Venous stenosis after transvenous lead implantation is not uncommon. A study by Abu-El-Haija et al showed that 26% of 212 patients with existing pacing or implantable cardioverter-defibrillator systems presenting for generator replacement, lead revision, or device upgrade, with a mean time since implantation of 6.2 years, had total occlusion of the subclavian or innominate vein. However, idiopathic stenosis of the left innominate vein is rare.

This case describes a patient with a history of open heart surgery presenting with idiopathic stenosis of the left innominate vein. Extreme opening of the median sternotomy retractor, causing fracture of the clavicle or first rib, can lead to thoracic outlet sydrome (TOS). Three types of TOS are described: neurogenic, venous, and arterial. Neurogenic TOS comprises over 90% of all TOS. Isolated venous TOS is not common. Patients often present with swelling or cyanosis of the arm. Since there was evidence of well-developed collaterals during venogram in the case, the stenosis may be chronic. The collaterals may alleviate the symptoms of obstruction. Therefore, a final computed tomography scan of the chest was done after pacemaker implantation to delineate the anatomic relationship in the thoracic outlet and assess whether there was evidence of concomitant arterial compression. The computed tomography scan did not reveal any arterial collaterals or evidence of thoracic outlet obstruction.

The 0.035 in hydrophilic guidewire and 0.018 in guidewire from the micropuncture set failed to pass antegradely from left subclavian and axillary venous access. Contrast injection through the 7 French SafeSheath confirmed that the puncture site was within the true lumen. The site of innominate stenosis was finally identified retrogradely from the femoral venous approach with a coronary guiding catheter. Although an extravascular was necessary, retrograde guidance not only allowed us to delineate the left innominate venous anatomy, it also allowed strong support for venoplasty. By placing the coronary guiding catheter just proximal to the stenotic site and placing the Grandslam guidewire down the left brachial vein, a very strong backup support was gained to pass the peripheral balloon through the stenotic site.

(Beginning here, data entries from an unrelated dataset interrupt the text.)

(* ===== verification/PriceLevel.v ===== *)
(** * Intrusive price levels (include/ordbk/orderbook/orderbook.hpp, [PriceLevel])

    A doubly-linked FIFO whose links are members of the orders themselves.
    The operations are written over the order store exactly as the source
    writes them; [level_rep h lv xs] says that in store [h] the level [lv] is
    a well-formed list of the pointers [xs], oldest first, and each operation
    is shown to implement the corresponding operation on [xs]. *)

From S2P Require Import Prelude Types Heap.

Record PriceLevel := mkLevel {
  lhead : option ptr;
  ltail : option ptr }.

Definition Level_new : PriceLevel := mkLevel None None.

Definition empty (lv : PriceLevel) : bool := bool_decide (lhead lv = None).
Definition front (lv : PriceLevel) : option ptr := lhead lv.

Definition push_back (x : ptr) (lv : PriceLevel) (h : heap) : res (PriceLevel * heap) :=
  let* h1 := hupd (set_prev (ltail lv)) x h in
  let* h2 := hupd (set_next None) x h1 in
  match ltail lv with
  | Some t =>
      let* h3 := hupd (set_next (Some x)) t h2 in
      Some (mkLevel (lhead lv) (Some x), h3)
  | None => Some (mkLevel (Some x) (Some x), h2)
  end.

(** [o->level_prev = o->level_next = nullptr;] *)
Definition unlink (x : ptr) (h : heap) : res heap :=
  hupd (λ o, set_prev None (set_next None o)) x h.

Definition pop_front (lv : PriceLevel) (h : heap) : res (PriceLevel * heap) :=
  let* x := lhead lv in
  let* o := h !! x in
  let hd := level_next o in
  let* (lv', h1) :=
    match hd with
    | Some y => let* h1 := hupd (set_prev None) y h in Some (mkLevel hd (ltail lv), h1)
    | None => Some (mkLevel hd None, h)
    end in
  let* h2 := unlink x h1 in
  Some (lv', h2).

Definition erase (x : ptr) (lv : PriceLevel) (h : heap) : res (PriceLevel * heap) :=
  let* o := h !! x in
  let* (hd, h1) :=
    match level_prev o with
    | Some y => let* h1 := hupd (set_next (level_next o)) y h in Some (lhead lv, h1)
    | None => Some (level_next o, h)
    end in
  let* o1 := h1 !! x in
  let* (tl, h2) :=
    match level_next o1 with
    | Some y => let* h2 := hupd (set_prev (level_prev o1)) y h1 in Some (ltail lv, h2)
    | None => Some (level_prev o1, h1)
    end in
  let* h3 := unlink x h2 in
  Some (mkLevel hd tl, h3).

(** [for (Order* o : list) body]: [iterator::operator++] reads the current
    order's [level_next] after the body has run.  The body says whether the
    loop goes on ([false]: it left the loop by [return] or [break]).  A level
    holds fewer orders than the store, so one more step than the store's size
    is enough fuel for every well-formed level. *)
Fixpoint iter_level {S} `{HasHeap S} (body : ptr → S → res (S * bool))
    (fuel : nat) (cur : option ptr) (s : S) : res (S * bool) :=
  match cur, fuel with
  | None, _ => Some (s, true)
  | Some _, 0 => None
  | Some x, Datatypes.S fuel' =>
      let* (s', go) := body x s in
      if go : bool then
        let* o := get_heap s' !! x in
        iter_level body fuel' (level_next o) s'
      else Some (s', false)
  end.

Definition for_level {S} `{HasHeap S} (body : ptr → S → res (S * bool))
    (lv : PriceLevel) (s : S) : res (S * bool) :=
  iter_level body (Datatypes.S (length (get_heap s))) (lhead lv) s.
Lemma add_resting_spec x o b h g :
  book_rep h b g → h !! x = Some o → x ∉ resting g →
  let buy := is_buy (side o) in
  ∃ b' h', add_resting x b h = Some (b', h') ∧
    book_rep h' b' (gadd buy (limit_price o) x g) ∧
    hdata h' = hdata h ∧ (∀ y, y ≠ x → y ∉ resting g → h' !! y = h !! y) ∧
    instrument_ b' = instrument_ b ∧
    order_map_ b' = umap_emplace (oid o) (locator_of x o) (order_map_ b).
Proof.
  intros Hb Ho Hx buy. destruct (Hb) as [Hs Hm]. set (p := limit_price o).
  set (xs := default [] (map_find (cmp buy) p (glevels buy g))).
  pose proof (level_find _ _ _ _ p (Hs buy)) as Hlv. fold xs in Hlv.
  assert (x ∉ xs) as Hxs.
  { intros Hin%elem_of_find_flat; [|apply (Hs buy)]. apply Hx, elem_of_resting. eauto. }
  destruct (push_back_spec x _ h xs Hlv Hxs) as (lv' & h' & E & Hlv' & L); [eauto|].
  unfold add_resting. rewrite Ho. fold buy p. rewrite E.
  assert (empty lv' = false) as Hem.
  { rewrite (empty_spec _ _ _ Hlv'). apply bool_decide_eq_false. by destruct xs. }
  assert (rests_at h buy p x) as Hrx by (exists o; by split_and!).
  eexists _, _. split; [done|]. rewrite order_map_set_levels. split.
  - unfold gadd. fold xs. pose proof (book_rep_put h h' b g buy p lv' (xs ++ [x]) (xs ++ [x])
      (umap_emplace (oid o) (locator_of x o) (order_map_ b)) Hb L) as Hput.
    rewrite Hem in Hput. apply Hput; clear Hput; [|done| | |].
    + intros y [?|Hy]%elem_of_app; [by left|right]. set_solver.
    + intros y [Hy|Hy]%elem_of_app; (eapply rests_at_hdata; [apply L|]).
      * unfold xs in Hy. destruct (map_find _ _ _) as [zs|] eqn:Ef; simpl in Hy; [|set_solver].
        apply (map_find_elem (cmp buy)) in Ef; [|apply (Hs buy)]. by eapply (Hs buy).
      * by apply list_elem_of_singleton in Hy as ->.
    + destruct (gadd_flat h b g buy p x Hb) as (l1 & l2 & E1 & E2 & _).
      unfold gadd in E2. rewrite glevels_set, eqb_reflx in E2. fold xs in E2. rewrite E2.
      rewrite <- Permutation_middle. apply NoDup_cons. rewrite <- E1.
      split; [|apply (Hs buy)]. intros Hin. apply Hx, elem_of_resting. eauto.
    + apply (map_ok_hdata h); [apply L|]. intros id loc. simpl. unfold umap_emplace.
      assert (∀ y, y ∈ resting (gadd buy p x g) ↔ y = x ∨ y ∈ resting g) as Hel
        by (intros; by eapply elem_of_gadd).
      unfold gadd in Hel. fold xs in Hel. setoid_rewrite Hel.
      assert (∀ id loc, order_map_ b !! id = Some loc → ∃ o0, (loc_order loc = x ∨ loc_order loc ∈ resting g)
         ∧ h !! loc_order loc = Some o0 ∧ oid o0 = id ∧ loc = locator_of (loc_order loc) o0) as Hold.
      { intros id' loc' Hl. destruct (Hm _ _ Hl) as (o' & ? & ? & ? & ?). eauto 10. }
      destruct (order_map_ b !! oid o) eqn:Eo; [by apply Hold|].
      rewrite lookup_insert. case_decide; [|by apply Hold]. intros [= <-]. subst id.
      exists o. simpl. by split_and!; [left|..].
  - split_and!; [apply L| |by destruct buy|done].
    intros y Hy Hr. apply (proj2 L). intros [Hin|Hin]%elem_of_app; [|set_solver].
    apply Hr, elem_of_resting. exists buy. eapply elem_of_find_flat; [apply (Hs buy)|done].
Qed.

(** ** Removing one order *)

Definition gdel (buy : bool) (p : Price) (x : ptr) (g : GBook) : GBook :=
  set_glevels buy
    (map_put (cmp buy) p
       (filter (λ y, y ≠ x) (default [] (map_find (cmp buy) p (glevels buy g))))
       (glevels buy g)) g.

Lemma filter_ne_notin (x : ptr) (l : list ptr) : x ∉ l → filter (λ y, y ≠ x) l = l.
Proof. intros Hx. apply filter_all. intros y Hy ->. done. Qed.

Lemma filter_ne_middle (x : ptr) (l1 l2 : list ptr) :
  NoDup (l1 ++ x :: l2) → filter (λ y, y ≠ x) (l1 ++ x :: l2) = l1 ++ l2.
Proof.
  intros (_ & Hd & [Hx _]%NoDup_cons)%NoDup_app.
  rewrite filter_app, filter_cons_False by (intros H; by apply H).
  rewrite !filter_ne_notin; [done|done|]. intros ?. eapply Hd; set_solver.
Qed.
Lemma add_fill_qty q o :
  qty_ok o → (0 ≤ q ≤ remaining o)%Z →
  qty_ok (add_fill q o) ∧ filled_qty (add_fill q o) = (filled_qty o + q)%Z ∧
  remaining (add_fill q o) = (remaining o - q)%Z.
Proof.
  intros Hok Hq. rewrite remaining_ok in Hq by done. pose proof Hok as [[? ?] ?].
  assert (filled_qty (add_fill q o) = (filled_qty o + q)%Z) as Hf.
  { unfold add_fill, qty_add. simpl. apply wrap_small. unfold in_u. lia. }
  assert (initial_qty (add_fill q o) = initial_qty o) as Hi by done.
  assert (qty_ok (add_fill q o)) as Hok' by (unfold qty_ok, in_u; lia).
  split_and!; [done|done|]. rewrite !remaining_ok by done. lia.
Qed.

Lemma resting_ok_remaining inst o :
  resting_ok inst o → qty_ok o ∧ (0 < remaining o)%Z.
Proof. intros (_ & Hq & Hlt & _). split; [done|]. rewrite remaining_ok by done. lia. Qed.

Lemma fills_done t ms : remaining t = 0%Z → fills t ms = ([], t, ms).
Proof. intros H. destruct ms; simpl; [done|]. by rewrite H. Qed.

(** ** One turn of the matching loop: the maker is filled completely *)

Lemma minv_upd_taker p b g x t t' :
  minv p b g → taker_ok p g x t → qty_ok t' →
  minv (with_storage (<[x := t']> (storage_ p)) p) b g ∧
  taker_ok (with_storage (<[x := t']> (storage_ p)) p) g x t'.
Proof.
  intros [Hp Hr Hd Ha] [Ht Hx Hal Hq] Hq'.
  assert (length (<[x:=t']> (storage_ p)) = capacity p) as Hlen by apply length_insert.
  split; constructor; simpl; try done.
  - by apply pool_ok_with_storage.
  - by apply book_rep_upd_out.
  - intros y o Hy. rewrite list_lookup_insert_ne by set_solver. by apply Hd.
  - intros y Hy. apply allocated_with_storage; auto.
  - by apply lookup_upd_eq.
  - by apply allocated_with_storage.
Qed.

(** Writing the taker and the first maker changes the view of no other order. *)
Lemma turn_views p b g x t buy mk l ox om :
  minv p b g → taker_ok p g x t → flat (glevels buy g) = mk :: l →
  let h := <[mk := om]> (<[x := ox]> (storage_ p)) in
  hview h l = hview (storage_ p) l ∧
  hview h (flat (glevels (negb buy) g)) = hview (storage_ p) (flat (glevels (negb buy) g)).
Proof.
  intros Hi Ht Hfl h. destruct (mi_rep _ _ _ Hi) as [Hs _].
  assert (∀ buy' y, y ∈ flat (glevels buy' g) → y ≠ x) as Hx.
  { intros buy' y Hy ->. apply (to_out _ _ _ _ Ht), elem_of_resting. eauto. }
  assert (NoDup (mk :: l)) as [Hmkl _]%NoDup_cons by (rewrite <- Hfl; apply (Hs buy)).
  split; unfold h; rewrite !hview_upd_notin; try done.
  - intros Hin. apply (Hx buy x); [|done]. rewrite Hfl. by right.
  - intros Hin. by apply (Hx (negb buy) x).
  - eapply side_disjoint; [apply Hi|]. rewrite Hfl. left.
Qed.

Another approach to delineate the site of innominate venous stenosis antegradely from the left subclavian vein would be inserting a less traumatic 4 French coronary guiding catheter (eg, Tiger II or JR4) under the guidance of an 0.018 in guidewire from the micropuncture set. This approach would prevent another vascular access, but would only be advantageous if the site of stenosis is short and not severe. If venoplasty is required, an exchange of 0.23 inch guidewire after passing the 4 French guiding catheter through the stenotic site antegradely followed by exchange of 5 French or 6 French guiding catheter is needed.

Conclusion

Idiopathic left innominate vein stenosis or occlusion is rare. Using a coronary guiding catheter with guidewire from the retrograde approach from the right femoral vein allowed identification of the site of stenosis, facilitated venoplasty by providing strong backup support, and acted as an anatomic guide for the final puncture after venoplasty.

KEY TEACHING POINTS

• Idiopathic left innominate vein stenosis can occur during pacemaker implantation. • A traditional stepwise approach is necessary to bypass typical venous anatomy. • Angiogram from the femoral approach allows delineation of left innominate and subclavian venous anatomy. • The femoral approach allows strong support for venoplasty.